Das 1902 entstandene Bild "Der späte Schlafbursche" des Berliner Künstlers Heinrich Zille gewährt in sozialsatirischer Weise einen gewitzten Einblick in ein spezifisches Phänomen europäischer Großstädte von anno dazumal. Die im 19. Jahrhundert rasant voranschreitende Massenproletarisierung der Großstädte hatte dazu geführt, dass die Wohnungskapazitäten stets überstrapaziert waren.
Viele Menschen konnten sich keine eigene Wohnung leisten und mussten froh sein, wenn sie zumindest eine Schlafstelle mieten konnten. Es entstand die soziale Schicht der "Bettgeher". Weil viele Wohnungsinhaber selbst in Armut lebten und dringenden Geldbedarf hatten, vermieteten sie einen Teil der Wohnung an Untermieter (in Wien hießen diese "Aftermieter") oder eine Schlafstelle an Bettgeher.
Hausregeln für Bettgeher
Der Titel von Zilles Heliogravüre spielt bereits auf ein wesentliches Merkmal des seinerzeitigen Bettgeherwesens an. Der Bettgeher hatte praktisch nur das Recht zur Übernachtung. Bereits zeitig in der Früh musste er das Haus verlassen. Erst zu später Stunde durfte er sein Bett wieder aufsuchen. Die Bettgeherzeiten waren oft strikt geregelt. Aus Wien sind Regelungen bekannt, wonach der Bettgeher spätestens um 7 Uhr morgens die Wohnung verlassen musste und frühestens um 21 Uhr zurückkehren durfte. Wenngleich die dem Arbeiterstand entstammenden Bettgeher werktags ohnedies am Tag in der Fabrik waren und keine Zeit zum Wohnen hatten, so ergab sich an Sonn- und Feiertagen das Problem, dass diese genötigt waren, sich auf öffentlichem Terrain herumzutreiben. Sonntagsspaziergänge standen ebenso auf dem Programm wie Herumlungern auf Parkbänken. Fürs Wirtshaus reichte der Lohn nur in den seltensten Fällen.

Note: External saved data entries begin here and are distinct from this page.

Lemma existsb_false_countIf p l :
  existsb p l = false <-> Js.countIf p l = 0.
Proof.
  rewrite countIf_zero. induction l as [|x l IH]; cbn [existsb].
  - split; [intros _ x [] | reflexivity].
  - rewrite orb_false_iff, IH. split.
    + intros [Hx H] y [<-|Hy]; auto.
    + intros H. split; [apply H; now left|].
      intros y Hy. apply H. now right.
Qed.

Lemma countIf_mono p q l :
  (forall x, p x = true -> q x = true) ->
  Js.countIf p l <= Js.countIf q l.
Proof.
  intros Hpq. unfold Js.countIf.
  induction l as [|x l IH]; [apply Nat.le_refl|].
  cbn [filter]. destruct (p x) eqn:E.
  - rewrite (Hpq x E). cbn [List.length]. lia.
  - destruct (q x); cbn [List.length]; lia.
Qed.

Lemma filter_all p l :
  (forall x, In x l -> p x = true) -> filter p l = l.
Proof.
  induction l as [|x l IH]; intros H; [reflexivity|].
  cbn [filter]. rewrite (H x (or_introl eq_refl)).
  f_equal. apply IH. intros y Hy. apply H. now right.
Qed.

Lemma find_hd_filter p l : find p l = hd_error (filter p l).
Proof.
  induction l as [|x l IH]; [reflexivity|].
  cbn [find filter]. now destruct (p x).
Qed.

End ListFacts.

(** ** Inline scheme *)

Module InlineFacts.
Import Inline.

Lemma like_not_dislike (t : string) :
  Js.startsWith t likePrefix = true -> Js.startsWith t dislikePrefix = false.
Proof. intros H. apply startsWith_spec in H as [s ->]. reflexivity. Qed.

Lemma dislike_not_like (t : string) :
  Js.startsWith t dislikePrefix = true -> Js.startsWith t likePrefix = false.
Proof. intros H. apply startsWith_spec in H as [s ->]. reflexivity. Qed.

Lemma viewer_like_is_like (u t : string) :
  Js.startsWith t (likePrefix ++ u) = true ->
  Js.startsWith t likePrefix = true.
Proof. apply startsWith_shorten. Qed.

Lemma viewer_dislike_is_dislike (u t : string) :
  Js.startsWith t (dislikePrefix ++ u) = true ->
  Js.startsWith t dislikePrefix = true.
Proof. apply startsWith_shorten. Qed.

Lemma matchesViewer_false (u t : string) :
  matchesViewer u t = false <->
  Js.startsWith t (likePrefix ++ u) = false
  /\ Js.startsWith t (dislikePrefix ++ u) = false.
Proof. unfold matchesViewer. apply orb_false_iff. Qed.

(** The test [handleVote] filters with keeps the tags that
    [matchesViewer] rejects, whichever type is requested. *)
Lemma keep_matchesViewer (type : VoteType) (u t : string) :
  negb (Js.startsWith t ("vote:" ++ typeName type ++ ":" ++ u))
  && negb (Js.startsWith t ("vote:" ++ typeName (otherType type) ++ ":" ++ u))
  = negb (matchesViewer u t).
Proof.
  unfold matchesViewer. rewrite negb_orb.
  destruct type; [reflexivity | apply andb_comm].
Qed.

Ein weiteres Charakteristikum des Bettgeherwesens war die infolge des engen Zusammenwohnens gelockerte Intimsphäre. Im Falle von Zilles Bild verweist die entblößte Brust der Frau, die ihren Säugling stillt, ebenso darauf wie die Nacktheit ihrer im Badebottich stehenden Tochter. Das heranwachsende Mädchen, bereits deutlich mit weiblichen Rundungen ausgestattet, hätte sich unter anderen Umständen dem Blick des Fremden wohl kaum in dieser Weise dargeboten.

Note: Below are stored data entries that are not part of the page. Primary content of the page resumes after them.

(** X6.  Once an item is consumed, [GET /groceries/{id}] still returns it,
    with the flag set, and the listing without [include_consumed] no longer
    has it, whatever the filters and the page. *)
Theorem consumed_items_leave_the_default_listing
    now_utc tbl item_id resp tbl' category storage_location skip limit items :
  mark_consumed now_utc tbl item_id = (Ok resp, tbl') →
  get_groceries tbl' category storage_location false skip limit = Ok items →
  GroceryItemResponse.is_consumed resp = true
  ∧ get_grocery tbl' item_id = Ok resp
  ∧ ∀ listed, listed ∈ items → GroceryItemResponse.id listed ≠ item_id.
Proof.
  intros Hmark Hlist.
  destruct (select_item tbl item_id) as [item|] eqn:Hsel.
  2: { unfold Items.mark_consumed in Hmark. by rewrite Hsel in Hmark. }
  destruct (mark_consumed_Some now_utc tbl item_id item Hsel)
    as (row & Hm & Hc & _ & _ & (Hu & _) & _).
  rewrite Hm in Hmark. injection Hmark as <- <-.
  apply SyncFacts.select_item_Some in Hsel as [_ Hown].
  split; [done|]. split.
  - unfold Items.get_grocery, Grocery.select_item. rewrite lookup_insert_eq.
    rewrite Hu, Hown, String.eqb_refl. done.
  - apply ListingFacts.get_groceries_Ok in Hlist as (_ & _ & ->).
    intros listed (kv & -> & [Hkv Hsel]%ListingFacts.listed_rows)%list_elem_of_fmap.
    cbn [GroceryItemResponse.id grocery_to_response]. intros Hid.
    rewrite Hid, lookup_insert_eq in Hkv. injection Hkv as Hkv.
    apply ListingFacts.selected_spec in Hsel as (_ & Hnc & _).
    specialize (Hnc eq_refl). rewrite <- Hkv in Hnc. congruence.
Qed.

End WithCaller.


Lemma consumed_items_leave_the_default_listing_witness :
  GroceryItemResponse.is_consumed
    (Cases.item_of (mark_consumed "alice" 50 60 Cases.fridge "m1").1) = true
  ∧ get_grocery "alice" (mark_consumed "alice" 50 60 Cases.fridge "m1").2 "m1"
    = Ok (Cases.item_of (mark_consumed "alice" 50 60 Cases.fridge "m1").1)
  ∧ ∀ listed,
      listed ∈ Cases.listed
        (get_groceries "alice" (mark_consumed "alice" 50 60 Cases.fridge "m1").2
           None None false 0 100) →
      GroceryItemResponse.id listed ≠ "m1".
Proof.
  apply (consumed_items_leave_the_default_listing "alice" 50 60 Cases.fridge "m1"
           (Cases.item_of (mark_consumed "alice" 50 60 Cases.fridge "m1").1)
           (mark_consumed "alice" 50 60 Cases.fridge "m1").2
           None None 0 100).
  - vm_compute. reflexivity.
  - vm_compute. reflexivity.
Defined.

End ConsumeFacts.

(** ** The stored rows and the response schema *)
Module SchemaFacts.
Import Grocery Items.

Lemma category_of_value_value c : FoodCategory.of_value (FoodCategory.value c) = Some c.
Proof. by destruct c. Qed.

Lemma category_of_value_Some s c : FoodCategory.of_value s = Some c → FoodCategory.value c = s.
Proof.
  unfold FoodCategory.of_value. intros H%List.find_some. destruct H as [_ H].
  by apply String.eqb_eq in H.
Qed.

Lemma location_of_value_value l : StorageLocation.of_value (StorageLocation.value l) = Some l.
Proof. by destruct l. Qed.

Lemma location_of_value_Some s l :
  StorageLocation.of_value s = Some l → StorageLocation.value l = s.
Proof.
  unfold StorageLocation.of_value. intros H%List.find_some. destruct H as [_ H].
  by apply String.eqb_eq in H.
Qed.

(** What a validated item satisfies. *)
Lemma validate_item_Some b item_data :
  validate_item b = Some item_data →
  (1 <=? String.length (GroceryItemCreate.name item_data))%nat = true
  ∧ max_length 255 (GroceryItemCreate.name item_data) = true
  ∧ PrimFloat.ltb 0%float (GroceryItemCreate.quantity item_data) = true
  ∧ max_length 20 (GroceryItemCreate.unit item_data) = true
  ∧ optional (λ s, PrimFloat.leb 0%float s && PrimFloat.leb s 1%float)
      (GroceryItemCreate.confidence_score item_data) = true
  ∧ optional (max_length 50) (GroceryItemCreate.barcode item_data) = true.
Proof.
  unfold validate_item.
  destruct (FoodCategory.of_value _) as [c|]; [|done].
  destruct (StorageLocation.of_value _) as [l|]; [|done]. cbn.
  destruct (_ && _) eqn:Hc; [|done]. intros [= <-]. cbn.
  rewrite !andb_true_iff in Hc. destruct Hc as [[[[[Hn1 Hn2] Hq] Hu] Hcs] Hb].
  split; [done|]. split; [done|]. split; [|split; [|done]].
  - destruct (ItemBody.quantity b); [done|reflexivity].
  - destruct (ItemBody.unit b); [done|reflexivity].
Qed.

Section WithCaller.
Variable current_user : string.
Variable db_now : datetime.

Lemma new_item_constraints b item_data :
  validate_item b = Some item_data →
  response_constraints (new_item current_user db_now item_data) = true.
Proof.
  intros (Hn1 & Hn2 & Hq & Hu & Hcs & Hb)%validate_item_Some.
  unfold response_constraints.
  cbn [Grocery.new_item GroceryItem.name GroceryItem.category GroceryItem.storage_location
       GroceryItem.quantity GroceryItem.unit GroceryItem.confidence_score GroceryItem.barcode].
  rewrite Hn1, Hn2, Hq, Hu, Hcs, Hb, category_of_value_value, location_of_value_value.
  done.
Qed.

Lemma overwrite_constraints b item_data existing :
  validate_item b = Some item_data →
  response_constraints (overwrite existing item_data) = true.
Proof.
  intros (Hn1 & Hn2 & Hq & Hu & Hcs & Hb)%validate_item_Some.
  unfold response_constraints. destruct existing.
  cbn [overwrite Set_.name Set_.category Set_.storage_location Set_.quantity Set_.unit
       Set_.purchase_date Set_.expiration_date Set_.predicted_expiration_date
       Set_.confidence_score Set_.barcode Set_.notes
       GroceryItem.name GroceryItem.category GroceryItem.storage_location
       GroceryItem.quantity GroceryItem.unit GroceryItem.confidence_score GroceryItem.barcode].
  rewrite Hn1, Hn2, Hq, Hu, Hcs, Hb, category_of_value_value, location_of_value_value.
  done.
Qed.

Lemma flushed_constraints old new :
  response_constraints old = true → response_constraints new = true →
  response_constraints (flushed db_now old new) = true.
Proof. unfold flushed. by destruct (same_columns old new). Qed.

Lemma well_formed_insert tbl k row :
  well_formed tbl → response_constraints row = true → well_formed (<[k := row]> tbl).
Proof.
  intros Hw Hrow k' row'. destruct (decide (k = k')) as [->|Hne].
  - rewrite lookup_insert_eq. by intros [= <-].
  - rewrite lookup_insert_ne by done. apply Hw.
Qed.

Lemma well_formed_subseteq (tbl tbl' : table) :
  tbl' ⊆ tbl → well_formed tbl → well_formed tbl'.
Proof.
  intros Hsub Hw k row Hk. apply (Hw k). by eapply lookup_weaken.
Qed.

Section Sync.
Variable uuid4 : nat → string.

Lemma sync_item_well_formed st item_data st' :
  (∃ b, validate_item b = Some item_data) →
  sync_item current_user db_now uuid4 st item_data = Ok st' →
  well_formed st.1 → well_formed st'.1.
Proof.
  intros [b Hb] (i & row & _ & -> & Hrow)%SyncFacts.sync_item_inv Hw.
  apply well_formed_insert; [done|].
  destruct (select_item current_user st.1 i) as [existing|] eqn:Hsel.
  - subst row. apply SyncFacts.select_item_Some in Hsel as [Hi _].
    apply flushed_constraints; [by apply (Hw i)|by apply (overwrite_constraints b)].
  - destruct Hrow as (-> & _). by apply (new_item_constraints b).
Qed.

Lemma sync_items_well_formed st l st' :
  Forall (λ item_data, ∃ b, validate_item b = Some item_data) l →
  sync_items current_user db_now uuid4 st l = Ok st' →
  well_formed st.1 → well_formed st'.1.
Proof.
  intros Hall. revert st. induction Hall as [|item_data l Hitem Hall IH]; intros st.
  - by intros [= <-].
  - intros (st1 & _ & Hstep & Hrest)%SyncFacts.sync_items_cons Hw.
    apply (IH st1 Hrest). by eapply sync_item_well_formed.
Qed.

Lemma post_sync_well_formed sync_timestamp tbl body :
  well_formed tbl →
  well_formed (post_sync current_user db_now uuid4 sync_timestamp tbl body).2.
Proof.
  intros Hw. unfold post_sync.
  destruct (validate_sync body) as [req|] eqn:Hv; [|done].
  apply SyncFacts.validate_sync_items in Hv as [_ Hitems].
  unfold sync_groceries. destruct (deleted_taken _); [|done]. cbn [negb].
  destruct (sync_items _ _ _ _ _) as [[merged drawn]|] eqn:Hloop; [|done].
  change (well_formed (merged, drawn).1).
  eapply sync_items_well_formed; [|exact Hloop|]; cbn [fst].
  - apply Forall_forall. intros item_data Hin.
    apply list_elem_of_lookup in Hin as [i Hi].
    destruct (Forall2_lookup_r _ _ _ _ _ Hitems Hi) as (b & _ & Hb). by exists b.
  - eapply well_formed_subseteq; [|done].
    unfold process_deleted. destruct (GrocerySyncRequest.deleted_ids req); [done|].
    apply map_filter_subseteq.
Qed.
End Sync.

(** The columns the constraints read, after the assignments of a PATCH: the
    value the body gives, or the stored one. *)
Lemma apply_update_columns item_data item :
  let row := attrs (apply_update item_data {| attrs := item; null_in_required := false |}) in
  GroceryItem.name row
    = match GroceryItemUpdate.name item_data with
      | Some (Some v) => v | _ => GroceryItem.name item end
  ∧ GroceryItem.category row
    = match GroceryItemUpdate.category item_data with
      | Some (Some c) => FoodCategory.value c | _ => GroceryItem.category item end
  ∧ GroceryItem.storage_location row
    = match GroceryItemUpdate.storage_location item_data with
      | Some (Some l) => StorageLocation.value l | _ => GroceryItem.storage_location item end
  ∧ GroceryItem.quantity row
    = match GroceryItemUpdate.quantity item_data with
      | Some (Some v) => v | _ => GroceryItem.quantity item end
  ∧ GroceryItem.unit row
    = match GroceryItemUpdate.unit item_data with
      | Some (Some v) => v | _ => GroceryItem.unit item end
  ∧ GroceryItem.confidence_score row
    = match GroceryItemUpdate.confidence_score item_data with
      | Some v => v | None => GroceryItem.confidence_score item end
  ∧ GroceryItem.barcode row
    = match GroceryItemUpdate.barcode item_data with
      | Some v => v | None => GroceryItem.barcode item end.
Proof.
  cbn zeta. unfold apply_update.
  repeat split;
    repeat first
      [ rewrite SyncFacts.set_required_frame by (intros ? []; reflexivity)
      | rewrite SyncFacts.set_nullable_frame by (intros ? []; reflexivity) ].
  - destruct (GroceryItemUpdate.name item_data) as [[v|]|]; cbn; [by destruct item|done|done].
  - destruct (GroceryItemUpdate.category item_data) as [[v|]|];
      cbn [set_required attrs];
      repeat rewrite SyncFacts.set_required_frame by (intros ? []; reflexivity);
      [|done|done].
    by destruct (attrs _).
  - destruct (GroceryItemUpdate.storage_location item_data) as [[v|]|];
      cbn [set_required attrs];
      repeat rewrite SyncFacts.set_required_frame by (intros ? []; reflexivity);
      [|done|done].
    by destruct (attrs _).
  - destruct (GroceryItemUpdate.quantity item_data) as [[v|]|];
      cbn [set_required attrs];
      repeat rewrite SyncFacts.set_required_frame by (intros ? []; reflexivity);
      [|done|done].
    by destruct (attrs _).
  - destruct (GroceryItemUpdate.unit item_data) as [[v|]|];
      cbn [set_required attrs];
      repeat rewrite SyncFacts.set_required_frame by (intros ? []; reflexivity);
      [|done|done].
    by destruct (attrs _).
  - destruct (GroceryItemUpdate.confidence_score item_data) as [v|];
      cbn [set_nullable attrs];
      repeat first
        [ rewrite SyncFacts.set_required_frame by (intros ? []; reflexivity)
        | rewrite SyncFacts.set_nullable_frame by (intros ? []; reflexivity) ];
      [|done].
    by destruct (attrs _).
  - destruct (GroceryItemUpdate.barcode item_data) as [v|];
      cbn [set_nullable attrs];
      repeat first
        [ rewrite SyncFacts.set_required_frame by (intros ? []; reflexivity)
        | rewrite SyncFacts.set_nullable_frame by (intros ? []; reflexivity) ];
      [|done].
    by destruct (attrs _).
Qed.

Nicht selten kam es vor, dass der Bettgeher im selben Zimmer nächtigte wie die Vermieterfamilie. Es sind sogar Fälle überliefert, in denen sich der Bettgeher ein Bett mit einem Mitglied der Vermieterfamilie teilte. Das enge Zusammenliegen von zwei, drei und manchmal sogar vier Personen in einem Bett war anno dazumal in Unterschichtenhaushalten nichts Außergewöhnliches. Auch in der zwar sauberen, aber äußerst beengten Wohnung auf Zilles Bild sind in den beiden Betten gleich mehrere Köpfe zu sehen. Kinder von Armen hatten ohnedies kaum ein eigenes Bett zur Verfügung.
In der zweiten Hälfte des 19. Jahrhunderts dominierten in den Wiener Arbeiterbezirken Wohnungen, die bloß aus Zimmer und Küche oder gar nur aus Kabinett und Küche bestanden. In solchen Behausungen waren oft Familien mit mehr als zehn Personen zusammengepfercht, die in ihrer Not dazu gezwungen waren, auch noch Bettgeher einzuquartieren.
Tabuzone nach dem Kreidestrich
Um den Bettgeher in die Schranken zu weisen, markierten die Vermieter mit einem Kreidestrich jenen Bereich, den er nicht überschreiten durfte. Eine 1869 in Wien durchgeführte Volkszählung brachte zum Vorschein, dass unter den damaligen neun Bezirken der Kaiserresidenz mit 10,86 Prozent der höchste Bettgeheranteil auf Margareten entfiel. In den seinerzeitigen Vororten Fünfhaus, Sechshaus, Gaudenzdorf, Floridsdorf und Rudolfsheim lag der Bettgeheranteil sogar zwischen 12,3 und 20,5 Prozent.